Better than ever ?

“We must make it work, and never mess it up”[i]

In the spring of 2026, with West Asia still convulsed by conflict and global energy arteries under strain,[ii] U.S. President Donald J. Trump and Chinese President Xi Jinping concluded a two-day summit in Beijing.[iii] Far from marking a fundamental transformation in international politics, the meeting exemplified the timeless logic of realism that states, operating in an anarchic system, pursue relative power and security through calculated engagement when confrontation becomes too costly.[iv] It was a classic case of great powers managing their rivalry rather than transcending it.

The pageantry of military honours at the Great Hall of the People, private talks at Zhongnanhai, and lavish toasts at the state banquet was deliberate statecraft.[v] Trump, consistent with his transactional worldview, pronounced the relationship “better than ever.”[vi] Xi Jinping, invoking the long view of Chinese strategic culture, spoke of forging “constructive strategic stability.”[vii] These rhetorical gestures masked the deeper structural dynamics at play.

(Source: Ministry of Foreign Affairs People’s Republic of China)

Classical realism, as articulated by Hans Morgenthau, reminds us that international politics is rooted in the pursuit of power, driven by human nature and the will to dominate.[viii]  In this tradition, the Beijing summit was not an exercise in idealism but an expression of interest defined in terms of power. Both leaders sought to advance their nations’ vital interests while avoiding the mutual destruction that unchecked escalation could invite.

John Mearsheimer’s offensive realism provides an even sharper lens.[ix]  In The Tragedy of Great Power Politics, Mearsheimer argues that great powers in an anarchic system are compelled to maximise their relative power because they can never be certain of others’ intentions. China, as a rising peer competitor, seeks regional hegemony in Asia; the United States, as the offshore balancer, is determined to prevent it.[x]
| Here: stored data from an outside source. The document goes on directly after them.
Lemma u32_bytes_spec v : 0 <= v < 2 ^ 32 -> u32_bytes v = be_bytes 4 v.
Proof.
  intros Hv. unfold u32_bytes. rewrite !(js_shru_small v) by lia.
  assert (Hd : forall n, 0 <= n -> 0 <= v / 2 ^ n < 2 ^ 32).
  { intros n Hn. pose proof (Z.pow_pos_nonneg 2 n). split; [apply Z.div_pos; lia|].
    apply Z.div_lt_upper_bound; [lia|]. nia. }
  assert (Hand : forall x, 0 <= x < 2 ^ 32 -> js_and x 0xff = x mod 256).
  { intros x Hx. rewrite <- (ToUint32_small (js_and x 0xff)).
    - rewrite ToUint32_and, !ToUint32_small by lia. apply land_ff.
    - Transparent js_and. unfold js_and. Opaque js_and. rewrite (ToInt32_small 255) by lia. rewrite land_ff.
      pose proof (Z.mod_pos_bound (ToInt32 x) 256). lia. }
  rewrite !Hand by (apply Hd; lia) || lia. cbv [be_bytes app]. rewrite !Z.div_div by lia. done.
Qed.

Lemma read_u32_spec data off : bytes_ok data -> (off + 4 <= length data)%nat ->
  read_u32 data off = be_value (u8_slice data off 4).
Proof.
  intros Hok Hl. unfold read_u32. rewrite js_shru_0, !ToUint32_or, !ToUint32_shl by lia.
  assert (Hb : forall k, byte_ok (default 0 (data !! (off + k)%nat))).
  { intros k. destruct (data !! (off + k)%nat) eqn:E; [by eapply (Forall_lookup_1 byte_ok)|unfold byte_ok; simpl; lia]. }
  unfold byte_ok in Hb. rewrite !(ToUint32_small (default _ _)) by (pose proof (Hb 0%nat); pose proof (Hb 1%nat);
    pose proof (Hb 2%nat); pose proof (Hb 3%nat); lia).
  rewrite !Z.shiftl_mul_pow2, !ToUint32_small by (lia || (pose proof (Hb 0%nat); pose proof (Hb 1%nat); pose proof (Hb 2%nat); lia)).
  replace (u8_slice data off 4) with (map (fun k => default 0 (data !! (off + k)%nat)) (seq 0 4)).
  - cbn [map seq]. unfold be_value. cbn [fold_left].
    set (b0 := default 0 (data !! (off + 0)%nat)). set (b1 := default 0 (data !! (off + 1)%nat)).
    set (b2 := default 0 (data !! (off + 2)%nat)). set (b3 := default 0 (data !! (off + 3)%nat)).
    pose proof (Hb 0%nat) as B0; pose proof (Hb 1%nat) as B1; pose proof (Hb 2%nat) as B2; pose proof (Hb 3%nat) as B3.
    fold b0 in B0. fold b1 in B1. fold b2 in B2. fold b3 in B3.
    rewrite <- (Z.shiftl_mul_pow2 b0 24), lor_shiftl_add by lia.
    replace (b0 * 2 ^ 24 + b1 * 2 ^ 16) with (Z.shiftl (b0 * 2 ^ 8 + b1) 16) by (rewrite Z.shiftl_mul_pow2; lia).
    rewrite lor_shiftl_add by lia.
    replace ((b0 * 2 ^ 8 + b1) * 2 ^ 16 + b2 * 2 ^ 8) with (Z.shiftl ((b0 * 2 ^ 8 + b1) * 2 ^ 8 + b2) 8)
      by (rewrite Z.shiftl_mul_pow2; lia).
    rewrite lor_shiftl_add by lia. lia.
  - unfold u8_slice. apply list_eq. intros i. destruct (decide (i < 4)%nat).
    + rewrite list_lookup_fmap, lookup_seq_lt, lookup_take_lt, lookup_drop by lia. cbn.
      destruct (lookup_lt_is_Some_2 data (off + i)) as [x Hx]; [lia|]. by rewrite Hx.
    + rewrite lookup_ge_None_2 by (rewrite length_map, length_seq; lia).
      by rewrite lookup_take_ge by lia.
Qed.

(** Two 32-bit halves of the score. *)
Lemma be_bytes_8 v : 0 <= v < 2 ^ 64 -> be_bytes 8 v = be_bytes 4 (v / 2 ^ 32) ++ be_bytes 4 (v mod 2 ^ 32).
Proof.
  intros Hv. pose proof (Z.mod_pos_bound v (2 ^ 32)). pose proof (Z.div_mod v (2 ^ 32)).
  assert (0 <= v / 2 ^ 32 < 2 ^ 32) by (split; [apply Z.div_pos; lia|apply Z.div_lt_upper_bound; lia]).
  transitivity (be_bytes (length (be_bytes 4 (v / 2 ^ 32) ++ be_bytes 4 (v mod 2 ^ 32)))
    (be_value (be_bytes 4 (v / 2 ^ 32) ++ be_bytes 4 (v mod 2 ^ 32))));
    [|apply be_bytes_be_value, Forall_app; split; apply be_bytes_ok].
  rewrite length_app, !length_be_bytes. f_equal. unfold be_value. rewrite fold_left_app.
  assert (Hacc : forall l a, fold_left (fun acc b => acc * 256 + b) l a = a * 256 ^ Z.of_nat (length l) + be_value l).
  { induction l as [|b l IH] using rev_ind; intros a; [change (be_value []) with 0; simpl; lia|]. rewrite fold_left_app. cbn [fold_left].
    rewrite IH, be_value_snoc, length_app, Nat.add_1_r, pow256_S. lia. }
  rewrite Hacc, length_be_bytes. change (fold_left _ ?l 0) with (be_value l).
  rewrite !be_value_be_bytes. change (256 ^ Z.of_nat 4) with (2 ^ 32). rewrite !(Z.mod_small (v / _)), Z.mod_mod by lia. lia.
Qed.

(** ** The encoder writes [patch_wire]. *)
Lemma encode_indices_spec idxs : Forall index_ok idxs -> encode_indices idxs = Returns (map leb idxs).
Proof.
  induction 1 as [|i idxs Hi Hf IH]; [done|]. cbn [encode_indices map]. unfold index_ok, RANGES.RESERVED_START in Hi.
  rewrite encodeLEB128_index by lia. cbn. by rewrite IH.
Qed.

Lemma put_app pre n bs : (length bs <= n)%nat ->
  put bs (pre ++ zeros n, length pre) = ((pre ++ bs) ++ zeros (n - length bs), length (pre ++ bs)).
Proof. intros. unfold put. cbn [fst snd]. by rewrite u8_set_app, length_app. Qed.

(** One record of the wire: the [j]-th encoded index and word. *)
Definition wire_piece (eis : list bytes) (nw : list Z) (j : nat) : bytes :=
  default [] (eis !! j) ++ be_bytes 32 (get0 nw (Z.of_nat j)).

Lemma encode_loop eis nw js pre n :
  (length (concat (map (wire_piece eis nw) js)) <= n)%nat ->
  fold_left (emit_word eis nw) js (pre ++ zeros n, length pre)
  = ((pre ++ concat (map (wire_piece eis nw) js)) ++ zeros (n - length (concat (map (wire_piece eis nw) js))),
     length (pre ++ concat (map (wire_piece eis nw) js))).
Proof.
  revert pre n. induction js as [|j js IH]; intros pre n Hn; cbn [fold_left map concat].
  { by rewrite app_nil_r, Nat.sub_0_r. }
  cbn [map concat] in Hn. rewrite length_app in Hn. unfold wire_piece in Hn at 1. rewrite length_app, length_be_bytes in Hn.
  unfold emit_word at 2. rewrite put_app by lia. cbn [fst snd]. rewrite writeBigEndian32_spec by (rewrite !length_app; unfold zeros; rewrite length_replicate; lia).
  rewrite u8_set_app by (rewrite length_be_bytes; lia).
  assert (Hp : length (wire_piece eis nw j) = (length (default [] (eis !! j)) + 32)%nat)
    by (unfold wire_piece; by rewrite length_app, length_be_bytes).
  replace (length (pre ++ default [] (eis !! j)) + 32)%nat with (length (pre ++ wire_piece eis nw j))
    by (rewrite !length_app; lia).
  rewrite <- (app_assoc pre). fold (wire_piece eis nw j). rewrite length_be_bytes, <- Nat.sub_add_distr, <- Hp, IH by lia.
  by rewrite <- !app_assoc, <- Nat.sub_add_distr, (length_app (wire_piece eis nw j)).
Qed.

Lemma concat_wire_pieces idxs nw : length idxs = length nw ->
  concat (map (wire_piece (map leb idxs) nw) (seq 0 (length nw))) = wire_words idxs nw.
Proof.
  revert nw. induction idxs as [|i idxs IH]; intros [|w nw] Hl; try discriminate; [done|].
  cbn [length seq map concat wire_words]. rewrite <- (IH nw) by (simpl in Hl; lia).
  unfold wire_piece at 1. rewrite <- app_assoc. cbn [lookup list_lookup default from_option id get0 js_get].
  f_equal. unfold get0, js_get. cbn. f_equal.
  rewrite <- fmap_S_seq, map_map. f_equal. apply map_ext. intros j. unfold wire_piece, get0, js_get. cbn [lookup list_lookup map].
  destruct (Z.leb_spec 0 (Z.of_nat (S j))), (Z.leb_spec 0 (Z.of_nat j)); try lia. rewrite !Nat2Z.id. done.
Qed.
The 2026 summit, therefore, represents not friendship but a temporary truce born of necessity, recognition that the costs of open conflict, especially amid the Iran-induced energy crisis, outweighed immediate gains.[xi] This encounter also illustrates the security dilemma and power transition theory which Professor Khong Yuen Foong, Lee Kuan Yew School of Public Policy, National University of Singapore explained.[xii] As China’s capabilities grow, the established hegemon (the United States) faces the dilemma famously captured in the Thucydides Trap, when a rising power threatens to displace an existing one, structural tension becomes nearly inevitable.[xiii] Graham Allison’s framework, rooted in Thucydides’ account of Athens and Sparta[xiv], warns that such transitions frequently end in war and both Trump and Xi appear acutely aware of this danger.[xv]  

Their meeting reflects an effort to delay or mitigate the trap through managed competition, episodic cooperation on shared vulnerabilities (energy security, critical minerals) while maintaining robust deterrence postures elsewhere.[xvi]  On Taiwan, Xi delivered a textbook realistic signal of commitment and credibility. He warned that mishandling the issue could lead to “clashes and even conflict,” placing the entire relationship in “great jeopardy”.[xvii] This was not bluster but a deliberate reinforcement of 4 red lines to deter what Beijing perceives as encirclement or creeping independence support.[xviii]  In Thomas Schelling’s terms, it combined deterrence (preventing adverse action) with compellence (encouraging restraint).[xix] The United States, adhering to strategic ambiguity, preserved its own freedom of action without yielding ground an elegant demonstration of balancing resolve with flexibility.[xx]

Economically, the discussions embodied the realist distinction between absolute and relative gains. Trump’s delegation, which prominently featured executives from Apple, Tesla, and Nvidia, sought concrete commercial wins, market access, critical minerals supplies, and energy purchases.[xxi] China, leveraging its commanding position in rare earth processing and supply chains, bargained from strength.[xxii] No comprehensive trade reset emerged because neither side was willing to sacrifice relative advantage for mutual absolute benefit.[xxiii]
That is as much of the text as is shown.